Me miró, sonrió e hizo un gesto con la mano indicándome el camino. Me adelanté y entramos a una oficina que ostentaba un escritorio de madera fina. Quise preguntar qué clase de árbol era, pero pronto me di cuenta que sería irrelevante. Brillaba mucho y parecía no tener ni un granito de polvo encima. Inmediatamente advertí su insana afición por las águilas, dentro de ese espacio de 6 x 15 parecía no haber cabida para otro adorno que no tuviera alas. Águilas disecadas, águilas esculpidas en madera, águilas pintadas, esculturas de metal. El aire visualmente comenzó a oler a zopilote. Todos los elementos eran atravesados por ese animal, o por lo menos así lo percibí. Nos sentamos. Pérez Ruz me contó acerca del trabajo; él fue abogado y necesitaba un redactor para sus memorias, no tenía ambiciones literarias, dijo, pero quería que sus pensamientos quedaran plasmados para las generaciones familiares venideras. La vejez y la vanidad son buenas compañeras, pensé. Sufría artritis y dejó de luchar consigo mismo en poder escribir con sus manos. Aparte de eso, necesitaba transcribir unos textos jurídicos, ¡lo más tedioso del mundo!, exclamó.
¿Te interesa?
Si, me interesa.
Preguntó de manera somera e informal acerca de mi experiencia, no hubo necesidad de exagerar ni utilizar las mentirillas piadosas que había ensayado un par de horas antes. Acordamos un sueldo, un horario y el espacio de trabajo; sería ahí mismo. Le pregunté por qué en el anuncio refería que la residencia del solicitante estuviera en San Felipe. Me contestó que ahí tiene otra oficina, pero que yo le había inspirado confianza y prefería tenerme cerca para poder contarme de viva voz cuando un pensamiento lo asaltara y fuese digno de entrar en sus memorias, sin cavilaciones. Sacó de su cajón un engrapado de cuatro hojas, las deslizó sobre la mesa con un bolígrafo encima. "Es tu contrato", me dijo. "Conmigo tienes prestaciones y seguro social". Los firmé sin pensarlo; tengo la pésima costumbre de nunca leer contratos, al mismo tiempo devolvía un poco de la confianza que Pérez Ruz había mostrado para conmigo. En su librero vi a Borges, Dostoievski, Omar Khayyam, Alighieri, y me dejé hipnotizar por eso. Me emocionó la idea de poder pasar tiempo con alguien que había incorporado esos autores a su existencia.
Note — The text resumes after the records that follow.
(** The confidences formatted for the titles of filtered_trades.head(5). *)
Definition expander_titles (trades_df filtered_trades : list trades_df.row)
  : result (list real_cell) :=
  applymap (λ r, format_2f (real_cell_of trades_df.confidence trades_df r))
    (take 5 filtered_trades).

(** What [st.write] puts inside an expander of the decision log. *)
Inductive line :=
  | ReasonLine (c : cell)
  | ReflectionLine (c : cell).

Record expander := mk_expander {
  title_timestamp : Z;
  title_action : option string;
  title_agent_name : option string;
  title_confidence : option Qc;
  body : list line }.

(** The body of the loop over filtered_trades.head(5), for a row whose
    title could be formatted ([expander_titles]):
      st.write(Reason: row.get('reason', 'No reason provided'))
      if pd.notna(row.get('reflection')): st.write(Reflection: row['reflection']) *)
Definition decision_log (r : trades_df.row) : expander :=
  mk_expander
    (trades_df.timestamp r) (trades_df.action r)
    (trades_df.agent_name r) (trades_df.confidence r)
    (ReasonLine (trades_df.get "reason" (CText "No reason provided") r)
     :: (if notna (trades_df.get "reflection" CNull r)
         then [ReflectionLine (trades_df.get "reflection" CNull r)]
         else [])).

Definition decision_logs_panel_of (filtered_trades : list trades_df.row)
  : panel (list expander) :=
  match filtered_trades with
  | [] => Info "Belum ada decision logs"
  | _ => Shown (decision_log <$> take 5 filtered_trades)
  end.

Record page := mk_page {
  agent_options : list string;
  total_trades_metric : metric;
  total_profit_metric : metric;
  win_rate_metric : metric;
  sentiment_metric : metric;
  equity_panel : panel (list equity.row);
  leaderboard_panel : panel (list leader_row);
  sentiment_score_panel : panel (list (Z * option Qc));
  sentiment_signal_panel : panel (list (Z * Z));
  trade_history_panel : panel (list trades_df.row);
  decision_logs_panel : panel (list expander) }.

(** Everything below "Load data": the four frames become the page, unless
    the trade table (line 301) or a title of the decision log (line 317)
    raises. *)
Definition render (options : list string) (selected_agent : string)
    (trades_df : list trades_df.row) (agent_perf : list agent_perf.row)
    (sentiment_df : list market_sentiment.row) (equity_df : list equity.row)
  : result page :=
  let total_trades := count_total_trades trades_df in
  match win_rate_metric_of agent_perf total_trades with
  | Raise x => Raise x
  | Ok wr =>
      let filtered_trades := filter_trades selected_agent trades_df in
      match st_dataframe trades_df filtered_trades with
      | Raise x => Raise x
      | Ok _ =>
          match expander_titles trades_df filtered_trades with
          | Raise x => Raise x
          | Ok _ =>
              Ok (mk_page options
                    (MetricCount total_trades)
                    (total_profit_metric_of trades_df)
                    wr
                    (sentiment_metric_of sentiment_df)
                    (equity_panel_of equity_df)
                    (leaderboard_panel_of agent_perf)
                    (sentiment_score_panel_of sentiment_df)
                    (sentiment_signal_panel_of sentiment_df)
                    (trade_history_panel_of filtered_trades)
                    (decision_logs_panel_of filtered_trades))
          end
      end
  end.

(** SELECT DISTINCT agent_name FROM trades WHERE agent_name IS NOT NULL *)
Definition sql_agent_list (tbl : list trades.row) : list string :=
  remove_dups (omap trades.agent_name tbl).

(** How one run of the script ends when nothing is raised: [st.rerun()]
    stops it at the sidebar, or the page is complete. *)
Inductive outcome :=
  | Rerun
  | Rendered (p : page).
(** * Cleanflight input acquisition: timer capture dispatcher and receiver
      channel pipeline

    A shallow embedding of [src/main/drivers/timer.c] and [src/main/rx/rx.c],
    and of the feature mask and the stored-image checks of
    [src/main/config/config.c]. C integers are [Z] with the conversions of
    their C type written out, C arrays are lists read and updated by index,
    the file-scope and function-scope statics are record fields threaded
    through every call, and calls that leave the files (failsafe vtable,
    driver read, registered callbacks, interrupt enabling) are recorded in a
    trace of events. *)

From Stdlib Require Import ZArith Lia Bool Ascii String SpecFloat.
From stdpp Require Import base list.

Open Scope Z_scope.

(** ** Fixed-width integers *)

Module CInt.

(** Conversion to an unsigned type of [w] bits: reduction modulo [2^w]. *)
Definition to_unsigned (w z : Z) : Z := z mod 2 ^ w.

(** Conversion to a signed type of [w] bits (two's complement, as on the
    ARM targets of the firmware). *)
Definition to_signed (w z : Z) : Z :=
  let u := z mod 2 ^ w in
  if u <? 2 ^ (w - 1) then u else u - 2 ^ w.

Definition to_uint8 : Z -> Z := to_unsigned 8.
Definition to_uint16 : Z -> Z := to_unsigned 16.
Definition to_uint32 : Z -> Z := to_unsigned 32.
Definition to_int16 : Z -> Z := to_signed 16.
Definition to_int32 : Z -> Z := to_signed 32.

End CInt.

Import CInt.

(** Array read at a C index; the default is only met outside the array,
    where the C program has no defined behaviour. *)
Definition zget (l : list Z) (i : Z) : Z := default 0 (l !! Z.to_nat i).

(** Array write at a C index. *)
Definition zset (l : list Z) (i v : Z) : list Z := <[Z.to_nat i := v]> l.

(** The indices [0, 1, ..., n-1] of a counting [for] loop. *)
Definition upto (n : Z) : list Z := map Z.of_nat (seq 0 (Z.to_nat n)).

(** ** Single-precision arithmetic

    rx.c scales with [float] constants ([1000.0f], [1023.0f], [100.0f]).
    The operations are those of IEEE 754 binary32 with rounding to nearest
    even, taken from the specification of floating-point arithmetic of the
    standard library at precision 24 and maximal exponent 128. *)

Module Float32.

Definition prec : Z := 24.
Definition emax : Z := 128.

(** Conversion of an integer operand to [float]. *)
Definition of_Z (z : Z) : spec_float := binary_normalize prec emax z 0 false.

Definition div : spec_float -> spec_float -> spec_float := SFdiv prec emax.
Definition mul : spec_float -> spec_float -> spec_float := SFmul prec emax.

(** Conversion of a [float] to an integer type: the fractional part is
    discarded. Infinities and NaN have no defined conversion in C; they do
    not arise from the operands of rx.c and are sent to 0 here. *)
Definition trunc (f : spec_float) : Z :=
  match f with
  | S754_finite s m e =>
      let a := if 0 <=? e then Z.pos m * 2 ^ e else Z.pos m / 2 ^ (- e) in
      if s then - a else a
  | _ => 0
  end.

End Float32.

(** ** Feature mask and stored configuration: config.c *)

Module Config.

(** [feature]: [masterConfig.enabledFeatures & mask], a [uint32_t],
    returned as a [bool]. *)
Definition feature (enabledFeatures mask : Z) : bool :=
  negb (Z.land enabledFeatures mask =? 0).

(** [featureSet]: [masterConfig.enabledFeatures |= mask]. *)
Definition featureSet (mask enabledFeatures : Z) : Z :=
  Z.lor enabledFeatures mask.

(** [featureClear]: [masterConfig.enabledFeatures &= ~(mask)], the
    complement being that of a [uint32_t]. *)
Definition featureClear (mask enabledFeatures : Z) : Z :=
  Z.land enabledFeatures (to_uint32 (Z.lnot mask)).

Definition featureClearAll (enabledFeatures : Z) : Z := 0.

Definition featureMask (enabledFeatures : Z) : Z := enabledFeatures.

(** The feature constants of config.h that config.c names, and the target
    macros that select code in [resetConf] and [validateAndFixConfig]. *)
Class ConfigBuild := {
  FEATURE_RX_PPM : Z;
  FEATURE_VBAT : Z;
  FEATURE_RX_SERIAL : Z;
  FEATURE_SOFTSERIAL : Z;
  FEATURE_SONAR : Z;
  FEATURE_CURRENT_METER : Z;
  FEATURE_RX_PARALLEL_PWM : Z;
  FEATURE_RX_MSP : Z;
  FEATURE_RSSI_ADC : Z;
  FEATURE_LED_STRIP : Z;
  STM32F10X_MD : bool;
  CHEBUZZ : bool;
  STM32F3DISCOVERY : bool;
  SONAR : bool;
  CJMCU : bool
}.

Section Features.
Context `{ConfigBuild}.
Tomó mis firmas, las metió cuidadosamente en el cajón, y pronuncio las palabras de despedida. 
Lo veo mañana, joven Mauricio.
Hasta mañana entonces, licenciado. Conozco la salida, no se preocupe por encaminarme.
De todos modos me encaminó hasta la puerta de cristal polarizado, sin decir nada. Salí de su casa con cierto entusiasmo, la idea de un sueldo por un trabajo que no me disgustaba tanto, me provocó algo así como un instante de felicidad; el cielo estaba nublado y la brisa vespertina de la ciudad de Chihuahua me acariciaba la cara. Caminé hasta mi casa, lleno de vitalidad. Cinco kilómetros los recorrí flotando, como si nada. Llegué y el gato se frotó con frenesí en mi pantorrilla. Como pocas veces. Esa tarde no leí, ni tomé la guitarra, ni vi las ponencias filosóficas de Darío Sztajnszrajber en YouTube, mis tres pasatiempos favoritos. Estuve dos horas en el sillón, con la pipa en la mano, viendo un grano en la pared. Mi gato estaba feliz. El hambre me movilizó, preparé pasta para cenar y me fui a la cama.
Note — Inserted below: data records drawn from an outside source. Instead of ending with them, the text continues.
(** * Chargeback webhook handler: a shallow embedding and its properties

    The development follows the TypeScript sources:
    - [utils/webhookValidator.ts]   signature, topic and shop-domain checks
      (the version that compares base64 digests and exports
      [validateChargebackWebhook] and [validateShopDomain], which the handler
      imports);
    - [utils/environmentDetector.ts] environment detection from the host header;
    - [services/chargebackService.ts] the processing pipeline and the tag rule;
    - [services/shopifyService.ts], [services/databaseService.ts],
      [services/slackService.ts]    the three collaborators;
    - [ChargebackWebhook/index.ts]  the HTTP handler, [persistError] and
      [sanitizeRequestData].

    Conventions of the model.
    - JavaScript strings are modelled by [string]; one [ascii] stands for one
      code unit below 256.
    - Code that may throw returns a [Res]; [async] code that calls the
      collaborators runs in the monad [M], which threads the [dbAvailable]
      field of the service and a trace of the calls made on the database, the
      commerce platform and the chat service, in the order they are made.
      An entry of the trace is a call: whether a row is stored or a message
      posted is the answer of the outside world ([World]).
    - The outside world answers the same way throughout one event, and
      [request.text()] resolves to the raw body each time it is called.
    - The runtime's HMAC and JSON functions are parameters ([Runtime]).
    - Console logging is left out, except where a logged expression can
      throw. *)

From Stdlib Require Import String Ascii List ZArith Bool Lia.
Import ListNotations.
Open Scope string_scope.

(** ** JavaScript string primitives used by the sources *)

Module Js.

(** [s.includes(p)] *)
Fixpoint includes (s p : string) : bool :=
  String.prefix p s
  || match s with
     | EmptyString => false
     | String _ s' => includes s' p
     end.

(** [p] occurs in [s] as a contiguous run of characters. *)
Definition Substring (p s : string) : Prop :=
  exists a b, s = a ++ p ++ b.

Fixpoint mem_char (c : ascii) (s : string) : bool :=
  match s with
  | EmptyString => false
  | String a s' => Ascii.eqb a c || mem_char c s'
  end.

(** Truthiness of a string: only the empty string is falsy. *)
Definition truthy (s : string) : bool :=
  match s with
  | EmptyString => false
  | String _ _ => true
  end.

(** [o || d] for an optional string, [undefined] and the empty string both
    being falsy. *)
Definition or_else (o : option string) (d : string) : string :=
  match o with
  | Some s => if truthy s then s else d
  | None => d
  end.

(** [!o] for an optional string. *)
Definition falsy (o : option string) : bool :=
  match o with
  | Some s => negb (truthy s)
  | None => true
  end.

Definition is_upper (c : ascii) : bool :=
  let n := nat_of_ascii c in (65 <=? n)%nat && (n <=? 90)%nat.

Definition lower_char (c : ascii) : ascii :=
  if is_upper c then ascii_of_nat (nat_of_ascii c + 32) else c.

(** [s.toLowerCase()] on the ASCII letters. *)
Fixpoint toLowerCase (s : string) : string :=
  match s with
  | EmptyString => EmptyString
  | String c s' => String (lower_char c) (toLowerCase s')
  end.

(** White space removed by [String.prototype.trim] among the code units below
    256: TAB, LF, VT, FF, CR, SPACE and NBSP. *)
Definition is_space (c : ascii) : bool :=
  let n := nat_of_ascii c in
  ((9 <=? n)%nat && (n <=? 13)%nat) || (n =? 32)%nat || (n =? 160)%nat.

Fixpoint trimStart (s : string) : string :=
  match s with
  | EmptyString => EmptyString
  | String c s' => if is_space c then trimStart s' else s
  end.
El sueño es el momento más liviano del día, por obvias razones; la delicia del descanso y la sapiencia de estar despierto en otro lado, de andar viviendo aventuras con los ojos cerrados, para mí, siempre ha sido mágico. Un día antes de que mi padre muriera lo soñé muerto. No se lo he dicho a nadie, esas cosas no se platican, asustas a la gente o provocas lástima. Pero por eso el sueño siempre ha sido uno de mis tesoros místicos. Esa noche volví a ver al viejo. Después del día anterior a su muerte no había tenido contacto onírico con él. Parecía preocupado, confuso. Su voz la escuché lejana, trémula. Sus manos las sentí frágiles, sin fuerza, no empuñaba su bastón. "Santa Isabel, Mauricio, Santa Isabel". Me dijo varias veces con un tono de angustia. Mi despertar fue repentino, con el corazón estrujado. Entendí de inmediato que mi jefe no estaba descansando. El café fue melancólico, los sonidos del agua en la regadera me recordaron el llanto de la lluvia que caía al momento de la misa en honor al señor Mauricio Quintana... qué mañana.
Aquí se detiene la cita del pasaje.